# Drill Press Turning Wrong Way?



## jdmyers4 (Jun 1, 2006)

I used my drill press for a couple weeks now and just couldn't figure out why it's drills so slowly.  I just noticed that it's turning counter-clockwise, which looks to be in the reverse direction that the drill bit should be going if you want to drill into the wood.

Does this sound right/wrong?  If this is the case, then I need to figure out how to get the spindle to go in the correct direction - turning clock-wise.  The drill press is a Palmgren 15" bench model.

Any suggestions, or is it I just don't know what I'm doing!  

John


----------



## Fangar (Jun 1, 2006)

How long have you had it?

It is possible that the motor has been wired improperly.  

Fangar


----------



## jdmyers4 (Jun 1, 2006)

I've only been using it for a couple of weeks.  I actually bought it a couple months ago.  I had to get my garage in order before I actually started using it.  It is definitely turning the wrong way.  That explains my problem.  I don't see anything that would reverse the direction of the spindle.  I'll have to call Palmgren in the morning and see what they say.  

At least now I know what the problem is.  I'm surprised I didn't notice it earlier.


----------



## angboy (Jun 1, 2006)

It's amazing how that just doesn't work- I've had the same problem with my hand-held drill many times! After calling my dad repeated times with the problem of my drill not working properly and him directing me to hold it up in front of me like a gun and push the button and see which way it turns (and it inevitably turning backwards), I've actually learned to check that myself before calling him! []

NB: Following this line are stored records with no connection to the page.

(** ** Validated programs *)

(** The unsigned semantic columns hold values of their Go types. *)
Record sem_typed (p : Program) : Prop := {
  sy_roots : Forall is_u32 (RequirementRoots p); sy_cstarts : Forall is_u32 (RequirementClauseStarts p);
  sy_ccounts : Forall is_u32 (RequirementClauseCounts p); sy_clauses : Forall is_u32 (RequirementClauseIDs p);
  sy_assertions : Forall is_u32 (ClauseAssertionRoots p); sy_estarts : Forall is_u32 (ClauseEvidenceStarts p);
  sy_ecounts : Forall is_u32 (ClauseEvidenceCounts p); sy_evidence : Forall is_u32 (ClauseEvidenceIDs p);
  sy_rstarts : Forall is_u32 (ClauseRemediationStarts p); sy_rcounts : Forall is_u32 (ClauseRemediationCounts p);
  sy_columns : Forall is_u32 (sColumns (FieldIndex p)); sy_selectors : Forall is_u32 (pFieldIDs (ApplicabilityIndex p))
}.

Lemma edgeRange_ok start count n : is_u32 start → is_u32 count → edgeRange start count n = true → 0 ≤ start ∧ 0 ≤ count ∧ start + count ≤ n.
Proof.
  unfold edgeRange, is_u32. intros Hs Hc. rewrite u64_small by (unfold is_u64; lia).
  rewrite negb_true_iff, orb_false_iff, !Z.ltb_ge. lia.
Qed.

Lemma validExecutionRoot_ok p root flag : flag ≠ 0 → is_u32 root → validExecutionRoot p root flag = true → isRoot p root.
Proof.
  unfold validExecutionRoot, is_u32, isRoot, RootHas. rewrite !andb_true_iff, negb_true_iff, Z.eqb_neq, Z.leb_le, Z.eqb_eq.
  intros Hf Hr [[Hne Hle] Hflag]. split; [lia|]. intros E. rewrite E, Z.land_0_l in Hflag. congruence.
Qed.

Lemma validRequirementRow_ok p row :
  sem_typed p → (row < length (RequirementRoots p))%nat → (row < length (RequirementClauseStarts p))%nat →
  (row < length (RequirementClauseCounts p))%nat → validRequirementRow p row = true →
  isRoot p (RequirementRoots p !!! row) ∧
  (0 ≤ RequirementClauseStarts p !!! row ∧ 0 ≤ RequirementClauseCounts p !!! row ∧
   RequirementClauseStarts p !!! row + RequirementClauseCounts p !!! row ≤ zlen (RequirementClauseIDs p)) ∧
  (∀ c, c ∈ csr (RequirementClauseIDs p) (RequirementClauseStarts p !!! row) (RequirementClauseCounts p !!! row) →
     1 ≤ c ≤ zlen (ClauseAssertionRoots p)).
Proof.
  intros Hty H1 H2 H3. unfold validRequirementRow. cbv zeta.
  rewrite !andb_true_iff, !negb_true_iff, !orb_false_iff, negb_false_iff, forallb_forall. intros [[[[_ Hroot] _] Hedge] Hall].
  split; [eapply validExecutionRoot_ok; [| |done]; [done|]; by apply Forall_lookup_total_1, H1; apply Hty|].
  split; [apply edgeRange_ok; [| |done]; apply Forall_lookup_total_1; try done; apply Hty|].
  intros c Hc. pose proof (csr_elem _ _ _ _ Hc) as Hin. rewrite list_elem_of_In in Hc. specialize (Hall c Hc).
  rewrite negb_true_iff, orb_false_iff, Z.eqb_neq, Z.ltb_ge in Hall.
  pose proof (sy_clauses _ Hty) as Hu. rewrite Forall_forall in Hu. specialize (Hu c Hin). unfold is_u32 in Hu. lia.
Qed.

Lemma validClauseRow_ok p row :
  sem_typed p → (row < length (ClauseAssertionRoots p))%nat →
  length (ClauseEvidenceStarts p) = length (ClauseAssertionRoots p) → length (ClauseEvidenceCounts p) = length (ClauseAssertionRoots p) →
  length (ClauseRemediationStarts p) = length (ClauseAssertionRoots p) → length (ClauseRemediationCounts p) = length (ClauseAssertionRoots p) →
  validClauseRow p row = true →
  isRoot p (ClauseAssertionRoots p !!! row) ∧
  (0 ≤ ClauseEvidenceStarts p !!! row ∧ 0 ≤ ClauseEvidenceCounts p !!! row ∧
   ClauseEvidenceStarts p !!! row + ClauseEvidenceCounts p !!! row ≤ zlen (ClauseEvidenceIDs p)) ∧
  (∀ e, e ∈ csr (ClauseEvidenceIDs p) (ClauseEvidenceStarts p !!! row) (ClauseEvidenceCounts p !!! row) → isRoot p e) ∧
  (Outcomes.known (Outcomes_ p) (ClauseOnSatisfied p !!! row) ∧ Outcomes.known (Outcomes_ p) (ClauseOnFalse p !!! row)) ∧
  (0 ≤ ClauseRemediationStarts p !!! row ∧ 0 ≤ ClauseRemediationCounts p !!! row ∧
   ClauseRemediationStarts p !!! row + ClauseRemediationCounts p !!! row ≤ zlen (ClauseRemediationIDs p)).
Proof.
  intros Hty H1 H2 H3 H4 H5. unfold validClauseRow. cbv zeta.
  rewrite !andb_true_iff, !bool_decide_eq_true, !Outcomes.Lookup_known, !negb_true_iff, !orb_false_iff, negb_false_iff, forallb_forall.
  intros [[[[[[[_ Hroot] Hedge] Hev] _] Hs] Hf] Hrem].
  assert (∀ l, Forall is_u32 l → length l = length (ClauseAssertionRoots p) → is_u32 (l !!! row)) as Hu
    by (intros l Hl El; apply Forall_lookup_total_1; [done|lia]).
  split; [eapply validExecutionRoot_ok; [| |done]; [done|]; apply Hu; [apply Hty|done]|].
  split; [apply edgeRange_ok; [apply Hu; [apply Hty|done]|apply Hu; [apply Hty|done]|done]|].
  split; [|split; [done|apply edgeRange_ok; [apply Hu; [apply Hty|done]|apply Hu; [apply Hty|done]|done]]].
  intros e He. pose proof (csr_elem _ _ _ _ He) as Hin. apply list_elem_of_lookup in He as [k Hk]. specialize (Hev k).
  rewrite in_seq in Hev. pose proof (lookup_lt_Some _ _ _ Hk). specialize (Hev ltac:(lia)).
  rewrite negb_true_iff, orb_false_iff, negb_false_iff in Hev. destruct Hev as [_ Hev].
  rewrite (list_lookup_total_correct _ _ _ Hk) in Hev. eapply (validExecutionRoot_ok _ _ RootEvidence); [done| |done].
  pose proof (sy_evidence _ Hty) as Hue. rewrite Forall_forall in Hue. by apply Hue.
Qed.

Lemma validSemanticShape_ok p : validSemanticShape p = true →
  RequirementCount (ApplicabilityIndex p) = zlen (RequirementIDs p) ∧
  (length (RequirementRoots p) = length (RequirementIDs p) ∧ length (RequirementSourceNodeIDs p) = length (RequirementIDs p) ∧
   length (RequirementClauseStarts p) = length (RequirementIDs p) ∧ length (RequirementClauseCounts p) = length (RequirementIDs p)) ∧
  (length (ClauseEvidenceStarts p) = length (ClauseAssertionRoots p) ∧ length (ClauseEvidenceCounts p) = length (ClauseAssertionRoots p) ∧
   length (ClauseOnSatisfied p) = length (ClauseAssertionRoots p) ∧ length (ClauseOnFalse p) = length (ClauseAssertionRoots p) ∧
   length (ClauseAssertionSourceNodeIDs p) = length (ClauseAssertionRoots p) ∧
   length (ClauseEvidenceSourceNodeIDs p) = length (ClauseEvidenceIDs p) ∧
   zlen (ClauseExplanationIDs p) = zlen (ClauseAssertionRoots p) * clauseExplanationBranchCount ∧
   length (ClauseRemediationStarts p) = length (ClauseAssertionRoots p) ∧
   length (ClauseRemediationCounts p) = length (ClauseAssertionRoots p)) ∧
  zlen (OutcomeIDs (Resolutions p)) = zlen (ClauseAssertionRoots p) * ReasonCount.
Proof.
  unfold validSemanticShape. cbv zeta. unfold clauseExplanationBranchCount, ReasonCount.
  rewrite !andb_true_iff, !bool_decide_eq_true, negb_true_iff, !orb_false_iff, negb_false_iff, !Z.ltb_ge, !Z.eqb_eq.
  intros [[[[[Hc Hl] He] Ho] _] Hr]. destruct Hc as [[[_ Hreq] Hcl] Hcount]. unfold MaxUint32 in *.
  rewrite u64_small in He, Ho by (unfold is_u64; lia). rewrite u32_small in Hcount by (unfold is_u32; lia). tauto.
Qed.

Sorry I don't have any suggestions on fixing the problem- just thought I'd offer some sympathy on having that problem- though mine's been easier to fix, and definitely more due to operator error! [][]


----------



## Nolan (Jun 1, 2006)

John,
As Fanger suggested it is wired incorrectly. Most all motors have a wireing diagram on the motor or inside the cover of the J box located on the motor housing. Basically if you reverse the wires (black and white) it will turn in the other direction. 
Nolan


----------



## JimGo (Jun 1, 2006)

Is there a belt inside the drill press?  That belt should, most likely, form a simple oval when installed.  If it is crossed, that will also cause reversal of the spindle.


----------



## Rifleman1776 (Jun 1, 2006)

No offense, but I am baffled that it took weeks of use before you noticed this. I would think that in the first second after turning it on one would notice the rotation is counter to the way drill bits are made. I believe your first approach at a solution would be to call tech support of the company that made the tool. If they can't help, then a forum like this. Wiring would be my guess. Is it still in warranty? If not, do you have an electric motor repair shop in your town?


----------



## JimGo (Jun 1, 2006)

Frank,
You'd be amazed at what people with new tools will overlook.  One of our members, who shall remain nameless, somehow managed to install his bandsaw blade with the cutting edge pointing up!  He told me shortly after he realized his mistake - he had been wondering why the wood kept getting burned every time he tried to cut it!


----------



## Fangar (Jun 1, 2006)

The cutting edge is supposed to point down.  The only way to get it wrong is to reverese the blade so the teeth are on the back...

Fangar


----------



## wdcav1952 (Jun 1, 2006)

Yes, it is amazing the mistakes we can make sometimes.  Cigar pens don't turn out well if the bushings aren't in the right order. DAMHIKT!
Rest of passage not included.